Österreichische Lebensmittel im Ausland weniger gefragt

Österreichs Lebensmittelindustrie ist unter Druck. Im Ausland sind heimische Nahrungsmittel heuer im Gegensatz zu 2014 weniger gefragt, der Erfolgsfaktor Osteuropa verliert an Zugkraft, so die Bank Austria am Mittwoch in einem Branchenbericht. Hinzu kommen die sinkenden Erzeugerpreise. Besserung ist erst nächstes Jahr in Sicht.

"Die Lebensmittelproduktion wird 2015 das Ergebnis vom Vorjahr zwar übertreffen und ihren langfristigen Wachstumspfad von durchschnittlich 2 Prozent im Jahr wieder erreichen. Voraussichtlich kann die Branche aber erst 2016 auf Basis einer stärkeren In- und Auslandsnachfrage das stärkere Wachstum absichern", so Bank-Austria-Volkswirt Günter Wolf in einer Aussendung.

In den ersten drei Quartalen 2015 ging der Umsatz der Lebensmittelindustrie leicht zurück. Das seit Sommer massiv verschlechterte Verbrauchervertrauen dämpft laut Bank Austria die Lebensmittelnachfrage im Inland. "Voraussichtlich werden die real verfügbaren Einkommen der privaten Haushalte 2015 noch unter 1 Prozent steigen und erst 2016 wieder stärker zulegen."

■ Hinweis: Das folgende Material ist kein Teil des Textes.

Lemma reads_cstring s : cstr_ok s = true → reads read_cstring (put_cstring s) s.
Proof.
  unfold cstr_ok. rewrite andb_true_iff. intros [Hs Hn] r. unfold read_cstring, put_cstring.
  rewrite <- app_assoc. cbn [app]. rewrite until_nul_app by done. by rewrite from_utf8_as_bytes.
Qed.

Lemma reads_times {A} (m : PM A) (put : A → list byte) (l : list A) :
  (∀ x, x ∈ l → reads m (put x) x) → reads (times (length l) m) (flat_map put l) l.
Proof.
  induction l as [|x l IH]; intros Hm; cbn [length times flat_map]; [apply delivers_ret|].
  eapply delivers_bind; [apply Hm; set_solver|]. rewrite <- (app_nil_r (flat_map put l)).
  eapply delivers_bind; [apply IH; intros; apply Hm; set_solver|apply delivers_ret].
Qed.

(** [counted] reads what is written behind its count. *)
Lemma reads_counted {A} (m : PM A) (put : A → list byte) (l : list A) :
  blen l <= I16_MAX → (∀ x, x ∈ l → reads m (put x) x) →
  reads (counted m) (put_i16 (blen l) ++ flat_map put l) l.
Proof.
  intros Hl Hm. pose proof (blen_nonneg l). unfold counted.
  eapply delivers_bind; [apply reads_get_i16; unfold I16_MIN in *; lia|].
  unfold with_capacity, as_unsigned. rewrite Z.mod_small by (unfold I16_MAX in *; lia).
  destruct (Z.ltb_spec I64_MAX (blen l)); [unfold I16_MAX, I64_MAX in *; lia|].
  change (flat_map put l) with ([] ++ flat_map put l). eapply delivers_bind; [apply delivers_ret|].
  unfold blen. rewrite Nat2Z.id. by apply reads_times.
Qed.

(** ** A server's messages

    The payloads of the protocol's documentation, for the messages the client knows. *)
Definition optional_field (field_type : byte) (o : option string) : list (byte * string) :=
  match o with Some val => [(field_type, val)] | None => [] end.
Definition diagnostic_fields (d : PgDiagnostic) : list (byte * string) :=
  [("S"%byte, severity d); ("C"%byte, d_code d); ("M"%byte, message d)]
  ++ optional_field "D" (detail d) ++ optional_field "H" (hint d) ++ optional_field "P" (position d)
  ++ optional_field "F" (file d) ++ optional_field "L" (line d) ++ optional_field "R" (routine d).
Definition put_diagnostic (d : PgDiagnostic) : list byte :=
  flat_map (λ f, f.1 :: put_cstring f.2) (diagnostic_fields d) ++ [x00].

Definition put_authentication (req : AuthenticationRequest) : list byte :=
  match req with
  | AuthOk => put_i32 0
  | KerberosV5 => put_i32 2
  | CleartextPassword => put_i32 3
  | MD5Password salt => put_i32 5 ++ salt
  | SCMCredential => put_i32 6
  | GSS => put_i32 7
  | GSSContinue data => put_i32 8 ++ data
  | SSPI => put_i32 9
  | SASL mechanisms => put_i32 10 ++ flat_map put_cstring mechanisms ++ [x00]
  | SASLContinue data => put_i32 11 ++ data
  | SASLFinal data => put_i32 12 ++ data
  end.

Definition put_field (f : FieldDescription) : list byte :=
  put_cstring (fd_name f) ++ put_i32 (table_oid f) ++ put_i16 (column_attr_num f)
  ++ put_i32 (type_oid f) ++ put_i16 (type_size f) ++ put_i32 (type_modifier f)
  ++ put_i16 (format_code f).

Definition put_column (v : option (list byte)) : list byte :=
  match v with Some l => put_i32 (blen l) ++ l | None => put_i32 (-1) end.

Definition backend_encode (m : BackendMessage) : byte * list byte :=
  match m with
  | Authentication req => ("R", put_authentication req)
  | BackendKeyData process_id secret_key => ("K", put_i32 process_id ++ put_i32 secret_key)
  | ParameterStatus name value => ("S", put_cstring name ++ put_cstring value)
  | ReadyForQuery status => ("Z", [status_to_byte status])
  | RowDescription fields => ("T", put_i16 (blen fields) ++ flat_map put_field fields)
  | DataRow values => ("D", put_i16 (blen values) ++ flat_map put_column values)
  | CommandComplete tag => ("C", put_cstring tag)
  | ErrorResponse diag => ("E", put_diagnostic diag)
  | NoticeResponse diag => ("N", put_diagnostic diag)
  | ParseComplete => ("1", [])
  | BindComplete => ("2", [])
  | CloseComplete => ("3", [])
  | NoData => ("n", [])
  | EmptyQueryResponse => ("I", [])
  | NotificationResponse process_id channel payload =>
      ("A", put_i32 process_id ++ put_cstring channel ++ put_cstring payload)
  | CopyInResponse => ("G", [])
  | CopyOutResponse => ("H", [])
  | CopyData data => ("d", data)
  | CopyDone => ("c", [])
  end%byte.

Auch die Auslandsnachfrage fehlt der Lebensmittelindustrie heuer. Im ersten Halbjahr sind die Nahrungsmittelexporte nominell um 1 Prozent zurückgegangen, die Exportauftragslage wird schlecht beurteilt.

In Osteuropa lässt die Nachfrage nach österreichischen Lebensmitteln nach. Zu Beginn hat die Branche überdurchschnittlich von der Osterweiterung profitiert, der Exportanteil in die neuen Mitgliedstaaten ist von 11 Prozent im Jahr 2004 auf 17 Prozent 2014 gestiegen. "Zum Teil beruhten die Exporterfolge auf den Versorgungslücken in den Lebensmittelmärkten, vor allem im Bereich höher verarbeiteter Waren, zum Teil auf dem hohen Restrukturierungsbedarf der lokalen Branchen", erklärte die Bank Austria. Mittlerweile ist aber die Marktsättigung in Osteuropa gewachsen, die Restrukturierung der Lebensmittelbranche vorangeschritten. Von 2011 bis 2014 sind die Lebensmittellieferungen aus Österreich in die osteuropäischen EU-Länder nur mehr um 2,5 Prozent im Jahr gestiegen, in die EU-15-Staaten um 6,4 Prozent jährlich.

Insgesamt gehen mehr als die Hälfte der österreichischen Lebensmittelexporte nach Deutschland und Italien, 8 Prozent in die Schweiz und 15 Prozent in die neuen EU-Mitgliedsländer, davon zwei Drittel nach Ungarn, Slowenien und Tschechien.

Die Nahrungsmittelnachfrage wird wesentlich von der Zahl der Konsumenten bestimmt, und die wächst in ganz Europa schwächer. Zugleich steigt der Anteil älterer Menschen, die wiederum weniger Kalorien brauchen.